GENEVA, Switzerland (AFP) — Up to 100 million additional doses of any eventual COVID-19 vaccines will be secured for delivery to poorer countries in 2021, health groups announced Tuesday, as the virus showed no sign of receding after claiming more than one million lives around the world.
The announcement doubles the number of doses already secured from the Serum Institute of India by the Gavi vaccine alliance and the Bill & Melinda Gates Foundation, following an initial agreement last month.
The public-private health partnership stressed that the eventual total is “potentially several times” greater, and said the price would be capped at US$3 per dose.
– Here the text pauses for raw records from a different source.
(** A leaf is given up as it is. *)
Lemma wp_close_leaf (Q : unit -> World -> Prop) w c l t item :
  cells w !! l = Some (mkNode c (compute_leaf_hash sha512_half t item) (Leaf t item)) ->
  Q tt (set_cells (<[l := mkNode 0 (compute_leaf_hash sha512_half t item) (Leaf t item)]> (cells w)) w) ->
  wp False (_ ← update_hash sha512_half l; unshare_cell l) Q w.
Proof.
  intros El HQ. wp_step. unfold update_hash. wp_step. eapply wp_node_at; [exact El|]. apply wp_store.
  unfold unshare_cell. wp_step. eapply wp_node_at; [cbn; by rewrite lookup_insert_eq|]. apply wp_store.
  cbn [cells set_cells self set_cowid hash node_body set_hash]. by rewrite insert_insert_eq.
Qed.

(** ** Snapshots *)

(** Nothing that was there changes; the copy is shared. *)
Definition copied (n : nat) (p : list Z) (m : contents) (w : World) (l : nat) (w' : World) : Prop :=
  cells w ⊆ cells w' /\ self w' = self w /\ forall P c sh, rep n (cells w') P c sh p l m.

Lemma wp_assoc_left {A B C} (m : action A) (f : A -> action B) (g : B -> action C) Q w :
  wp False ((m ≫= f) ≫= g) Q w -> wp False (m ≫= fun a => f a ≫= g) Q w.
Proof. unfold wp, mbind, handler_bind. by destruct (m w) as [[a w']| |]. Qed.

Lemma wp_assoc_right {A B C} (m : action A) (f : A -> action B) (g : B -> action C) Q w :
  wp False (m ≫= fun a => f a ≫= g) Q w -> wp False ((m ≫= f) ≫= g) Q w.
Proof. unfold wp, mbind, handler_bind. by destruct (m w) as [[a w']| |]. Qed.

(** The loop over the children of the copy. *)
Lemma wp_clone_children fuel w0 P c sh n p m nd ch x c' w :
  node_body nd = Inner ch -> 0 < c' -> cells w0 !! x = None ->
  (forall w b l m', rep n (cells w) P c sh (p ++ [b]) l m' ->
     wp False (clone_shareable sha512_half fuel l c') (copied n (p ++ [b]) m' w) w) ->
  kids false (node_hash n) (fun b => rep n (cells w0) P c sh (p ++ [b])) (length p) m ch ->
  cells w = <[x := mkNode c' (hash nd) (Inner ch)]> (cells w0) -> self w = self w0 ->
  wp False (for_each branches (fun b =>
      if is_empty_branch nd b then mret tt
      else match get_child nd b with
           | None => mret tt
           | Some child => cloned_child ← clone_shareable sha512_half fuel child c'; set_child x b (Some cloned_child)
           end))
    (fun _ w' => cells w0 ⊆ cells w' /\ self w' = self w0 /\ exists hs ch',
       cells w' !! x = Some (mkNode c' hs (Inner ch')) /\ shared_kids (cells w') P c n p m ch') w.
Proof.
  intros Eb Hc Hx Hclone Hk Ew Es.
  set (I := fun (bs : list Z) (w' : World) => cells w0 ⊆ cells w' /\ self w' = self w0 /\ exists hs ch',
    cells w' !! x = Some (mkNode c' hs (Inner ch')) /\
    (forall b, if decide (b ∈ bs) then child_ok false (node_hash n) (rep n (cells w') P c true (p ++ [b])) (sub (length p) b m) (ch' !! b)
               else ch' !! b = ch !! b)).
  eapply wp_mono; [apply (wp_for_each_prefix _ _ _ I)|].
  - split; [rewrite Ew; by apply insert_subseteq|]. split; [done|]. exists (hash nd), ch. rewrite Ew, lookup_insert_eq.
    split; [done|]. intros b. rewrite decide_False; [done|]. by apply not_elem_of_nil.
  - intros bs b rest w1 Ebs (Hsub & Es1 & hs & ch1 & Ex & Hch1).
    assert (b ∉ bs) as Hnb.
    { pose proof (NoDup_seqZ 0 BRANCH_FACTOR) as Hnd. fold branches in Hnd. rewrite Ebs in Hnd.
      apply NoDup_app in Hnd as (_ & Hd & _). intros Hin. apply (Hd b Hin). by left. }
    pose proof (Hch1 b) as Eb1. rewrite decide_False in Eb1 by done.
    rewrite (empty_branch_inner _ _ _ Eb), (get_child_inner _ _ _ Eb). pose proof (Hk b) as Hkb.
    destruct (ch !! b) as [cd|] eqn:Ecb.
    + rewrite bool_decide_eq_false_2 by done. destruct Hkb as (Hne & _ & l & El & Hr). cbn [mbind option_bind]. rewrite El.
      wp_step. eapply wp_mono; [apply Hclone; eapply rep_mono; [exact Hsub|exact Hr]|].
      intros l2 w2 (Hsub2 & Es2 & Hr2). eapply wp_set_child; [by eapply lookup_weaken|done|by eapply sub_range|].
      assert (cells w2 !! x = Some (mkNode c' hs (Inner ch1))) as Ex2 by (by eapply lookup_weaken).
      split_and!; [apply insert_subseteq_r; [done|by etransitivity]|cbn; congruence|].
      exists 0, (<[b := mkChild 0 (Some l2)]> ch1). cbn [cells set_cells]. rewrite lookup_insert_eq. split; [done|].
      intros b'. destruct (decide (b' = b)) as [->|Hb'].
      * rewrite decide_True by set_solver. rewrite lookup_insert_eq. split; [done|]. split; [done|]. exists l2. split; [done|].
        eapply rep_shared_store; [exact Ex2|cbn; lia|]. apply Hr2.
      * rewrite lookup_insert_ne by done. specialize (Hch1 b'). destruct (decide (b' ∈ bs)).
        -- rewrite decide_True by set_solver. eapply child_ok_mono; [exact Hch1|done|]. intros y Hy.
           eapply rep_shared_store; [exact Ex2|cbn; lia|]. by eapply rep_mono.
        -- rewrite decide_False by set_solver. done.
    + rewrite bool_decide_eq_true_2 by done. wp_step. split; [done|]. split; [done|]. exists hs, ch1. split; [done|].
      intros b'. specialize (Hch1 b'). destruct (decide (b' = b)) as [->|Hb'].
      * rewrite decide_True by set_solver. rewrite Eb1. exact Hkb.
      * destruct (decide (b' ∈ bs)); [rewrite decide_True by set_solver|rewrite decide_False by set_solver]; done.
  - intros _ w' (Hsub & Es' & hs & ch' & Ex & Hch). split; [done|]. split; [done|]. exists hs, ch'. split; [done|].
    intros b. specialize (Hch b). destruct (decide (b ∈ branches)) as [Hin|Hin]; [done|]. rewrite Hch.
    destruct (ch !! b) as [cd|] eqn:E; [|specialize (Hk b); by rewrite E in Hk].
    exfalso. apply Hin, branches_elem. eapply (kids_range _ _ _ _ _ _ Hk). eauto.
Qed.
“No country, rich or poor, should be left at the back of the queue when it comes to COVID-19 vaccines; this collaboration brings us another step closer to achieving this goal,” Gavi chief Seth Berkley said in a statement.
As nine vaccine candidates are in last-stage trials, the World Health Organization is stepping up efforts to provide faster and cheaper testing to poorer countries.
The WHO said Monday that some 120 million rapid tests for COVID-19 will be made available to low- and middle-income countries at US$5 each under a US$600-million scheme — as long as funding can be secured.
The kits — faster, cheaper and easier to administer than regular standard polymerase chain reaction (PCR) swab tests, but also less reliable — will be rolled out across 133 countries in the next six months.
“This will enable the expansion of testing, particularly in hard-to-reach areas that do not have lab facilities or enough trained health workers to carry out PCR tests,” WHO director-general Tedros Adhanom Ghebreyesus told a virtual press conference.
Experts have for months been calling for widespread adoption of this low-cost technology so that people can test themselves several times a week.